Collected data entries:
-.-.-

(* ===== verification/Compat.v ===== *)
(** The string functions of openbsd-compat, and the C library functions they and their
    callers use.

    A C string is a list of bytes without NUL.  [strlcpy] and [strlcat] are also modelled
    on memory: the source is the memory from the pointer on, the destination a buffer;
    [None] is an access outside of either. *)

From S2P Require Import Prelude.

(** ** The C library *)

Definition NUL : byte := x00.

Definition c_string (v : bytes) : Prop := NUL ∉ v.

Definition byte_eqb (a b : byte) : bool := bool_decide (a = b).

Lemma byte_eqb_spec a b : reflect (a = b) (byte_eqb a b).
Proof. unfold byte_eqb. apply bool_decide_reflect. Qed.

Definition chr (n : Z) : byte := byte_of_Z n.

(** [strlen] of memory: [None] when no NUL is found. *)
Fixpoint strlen (m : bytes) : option Z :=
  match m with
  | [] => None
  | c :: m => if byte_eqb c NUL then Some 0 else option_map (Z.add 1) (strlen m)
  end.

(** [strchr]: what precedes the first [c] and what follows it. *)
Fixpoint strchr (c : byte) (s : bytes) : option (bytes * bytes) :=
  match s with
  | [] => None
  | x :: s => if byte_eqb x c then Some ([], s)
              else option_map (fun '(a, b) => (x :: a, b)) (strchr c s)
  end.

Definition isspace (c : byte) : bool :=
  let v := byte_val c in (v =? 32) || ((9 <=? v) && (v <=? 13)).
Definition isdigit (c : byte) : bool :=
  let v := byte_val c in (48 <=? v) && (v <=? 57).
Definition isupper (c : byte) : bool :=
  let v := byte_val c in (65 <=? v) && (v <=? 90).
Definition tolower (c : byte) : byte :=
  if isupper c then byte_of_Z (byte_val c + 32) else c.
Definition toupper (c : byte) : byte :=
  let v := byte_val c in if (97 <=? v) && (v <=? 122) then byte_of_Z (v - 32) else c.

(** [strspn]. *)
Fixpoint strspn (s : bytes) (accept : bytes) : Z :=
  match s with
  | [] => 0
  | c :: s' => if bool_decide (c ∈ accept) then 1 + strspn s' accept else 0
  end.

Fixpoint skip_space (s : bytes) : bytes :=
  match s with
  | c :: s' => if isspace c then skip_space s' else s
  | [] => []
  end.

(** The decimal digits at the start of a string: their value, how many, the rest. *)
Fixpoint digits (acc : Z) (s : bytes) : Z * Z * bytes :=
  match s with
  | c :: s' => if isdigit c then
                 let '(v, n, r) := digits (acc * 10 + (byte_val c - 48)) s' in (v, n + 1, r)
               else (acc, 0, s)
  | [] => (acc, 0, [])
  end.

(** Sign and digits: is it negative, value, was there a digit, the rest. *)
Definition parse_int (s : bytes) : bool * Z * bool * bytes :=
  let s1 := skip_space s in
  let '(neg, s2) := match s1 with
                    | c :: r => if byte_eqb c (chr 45) then (true, r)
                                else if byte_eqb c (chr 43) then (false, r) else (false, s1)
                    | [] => (false, s1)
                    end in
  let '(v, n, rest) := digits 0 s2 in
  (neg, v, 0 <? n, if 0 <? n then rest else s).

Definition ULONG_MAX : Z := 2 ^ 64 - 1.
Definition LLONG_MIN : Z := - 2 ^ 63.
Definition LLONG_MAX : Z := 2 ^ 63 - 1.

(** [strtoul(s, &end, 10)] on 64 bits: the value and the string at [end]. *)
Definition strtoul (s : bytes) : Z * bytes :=
  let '(neg, v, found, rest) := parse_int s in
  if negb found then (0, s)
  else if v >? ULONG_MAX then (ULONG_MAX, rest)
  else (if neg then u64 (- v) else v, rest).

(** [strtoll(s, &end, 10)]: the value, out of range or not, whether a number was found,
    the string at [end]. *)
Definition strtoll (s : bytes) : Z * bool * bool * bytes :=
  let '(neg, v, found, rest) := parse_int s in
  let v := if neg then - v else v in
  if negb found then (0, false, false, s)
  else if v <? LLONG_MIN then (LLONG_MIN, true, true, rest)
  else if v >? LLONG_MAX then (LLONG_MAX, true, true, rest)
  else (v, false, true, rest).

(** ** strlcpy.c and strlcat.c, on memory *)

(** The copying loop: at most [n] bytes, up to and with a NUL.  What was written, whether
    the NUL was reached, the source that is left. *)
Fixpoint strlcpy_loop (n : nat) (s : bytes) : option (bytes * bool * bytes) :=
  match n with
  | O => Some ([], false, s)
  | S n =>
    match s with
    | [] => None
    | c :: s =>
      if byte_eqb c NUL then Some ([c], true, s)
      else '(w, f, r) ← strlcpy_loop n s; Some (c :: w, f, r)
    end
  end.

(** Write [w] at [o]; [None] outside the buffer. *)
Definition write_at (o : Z) (w : bytes) (dst : bytes) : option bytes :=
  if (0 <=? o) && (o + zlen w <=? zlen dst) then Some (blit o w dst) else None.

Definition strlcpy (dst src : bytes) (siz : Z) : option (bytes * Z) :=
  '(w, found, rest) ← (if siz =? 0 then Some ([], false, src)
                       else strlcpy_loop (Z.to_nat (siz - 1)) src);
  if (found : bool) then
    dst' ← write_at 0 w dst; Some (dst', zlen w - 1)
  else
    dst' ← write_at 0 (if siz =? 0 then [] else w ++ [NUL]) dst;
    n ← strlen rest;
    Some (dst', zlen w + n).

(** The loop that finds the end of [dst]: how far, at most [n]. *)
Fixpoint strlcat_end (n : nat) (d : bytes) : option Z :=
  match n with
  | O => Some 0
  | S n =>
    match d with
    | [] => None
    | c :: d => if byte_eqb c NUL then Some 0 else option_map (Z.add 1) (strlcat_end n d)
    end
  end.

(** The appending loop, [n] bytes being left in [dst] ([n > 0]): what is written and the
    length of [src]. *)
Fixpoint strlcat_loop (n : Z) (s : bytes) : option (bytes * Z) :=
  match s with
  | [] => None
  | c :: s =>
    if byte_eqb c NUL then Some ([NUL], 0)
    else
      '(w, k) ← strlcat_loop (if n =? 1 then n else n - 1) s;
      Some (if n =? 1 then w else c :: w, k + 1)
  end.

Definition strlcat (dst src : bytes) (siz : Z) : option (bytes * Z) :=
  dlen ← strlcat_end (Z.to_nat siz) dst;
  if siz - dlen =? 0 then n ← strlen src; Some (dst, dlen + n)
  else
    '(w, k) ← strlcat_loop (siz - dlen) src;
    dst' ← write_at dlen w dst; Some (dst', dlen + k).

(** ** The same on strings *)

(** The string [strlcpy] leaves in a buffer of [siz > 0] bytes, and its result. *)
Definition strlcpy_str (src : bytes) (siz : Z) : bytes * Z :=
  (take (Z.to_nat (siz - 1)) src, zlen src).

Definition strlcat_str (dst src : bytes) (siz : Z) : bytes * Z :=
  (dst ++ take (Z.to_nat (siz - 1 - zlen dst)) src, zlen dst + zlen src).

(** ** strsep.c *)

Fixpoint strsep_scan (delim s : bytes) : bytes * option bytes :=
  match s with
  | [] => ([], None)
  | c :: s =>
    if bool_decide (c ∈ delim) then ([], Some s)
    else let '(tok, rest) := strsep_scan delim s in (c :: tok, rest)
  end.

(** The token, and what [*stringp] becomes. *)
Definition strsep (stringp : option bytes) (delim : bytes)
    : option (bytes * option bytes) :=
  s ← stringp; Some (strsep_scan delim s).

(** All the tokens of [strsep] in a loop. *)
Fixpoint split_aux (fuel : nat) (stringp : option bytes) (delim : bytes) : list bytes :=
  match fuel with
  | O => []
  | S fuel =>
    match strsep stringp delim with
    | None => []
    | Some (tok, rest) => tok :: split_aux fuel rest delim
    end
  end.

Definition split (s delim : bytes) : list bytes :=
  split_aux (S (S (length s))) (Some s) delim.

(** ** strtonum.c *)

Inductive num_error := INVALID | TOOSMALL | TOOLARGE.

Definition strtonum (numstr : bytes) (minval maxval : Z) : Z + num_error :=
  if minval >? maxval then inr INVALID
  else
  let '(ll, erange, found, ep) := strtoll numstr in
  if negb found || negb (bool_decide (ep = [])) then inr INVALID
  else if ((ll =? LLONG_MIN) && erange) || (ll <? minval) then inr TOOSMALL
  else if ((ll =? LLONG_MAX) && erange) || (ll >? maxval) then inr TOOLARGE
  else inl ll.

(** ** timingsafe_bcmp.c *)

Fixpoint bcmp_loop (ret : Z) (b1 b2 : bytes) (n : nat) {struct n} : option Z :=
  match n with
  | O => Some ret
  | S n =>
    match b1, b2 with
    | c1 :: b1, c2 :: b2 =>
      bcmp_loop (Z.lor ret (Z.lxor (byte_val c1) (byte_val c2))) b1 b2 n
    | _, _ => None
    end
  end.

Definition timingsafe_bcmp (b1 b2 : bytes) (n : Z) : option Z :=
  ret ← bcmp_loop 0 b1 b2 (Z.to_nat n); Some (if ret =? 0 then 0 else 1).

-.-.-

> About this exercise:
Copy every line of the data that holds the string "Fixpoint".

> Task output:
Fixpoint strlen (m : bytes) : option Z :=
Fixpoint strchr (c : byte) (s : bytes) : option (bytes * bytes) :=
Fixpoint strspn (s : bytes) (accept : bytes) : Z :=
Fixpoint skip_space (s : bytes) : bytes :=
Fixpoint digits (acc : Z) (s : bytes) : Z * Z * bytes :=
Fixpoint strlcpy_loop (n : nat) (s : bytes) : option (bytes * bool * bytes) :=
Fixpoint strlcat_end (n : nat) (d : bytes) : option Z :=
Fixpoint strlcat_loop (n : Z) (s : bytes) : option (bytes * Z) :=
Fixpoint strsep_scan (delim s : bytes) : bytes * option bytes :=
Fixpoint split_aux (fuel : nat) (stringp : option bytes) (delim : bytes) : list bytes :=
Fixpoint bcmp_loop (ret : Z) (b1 b2 : bytes) (n : nat) {struct n} : option Z :=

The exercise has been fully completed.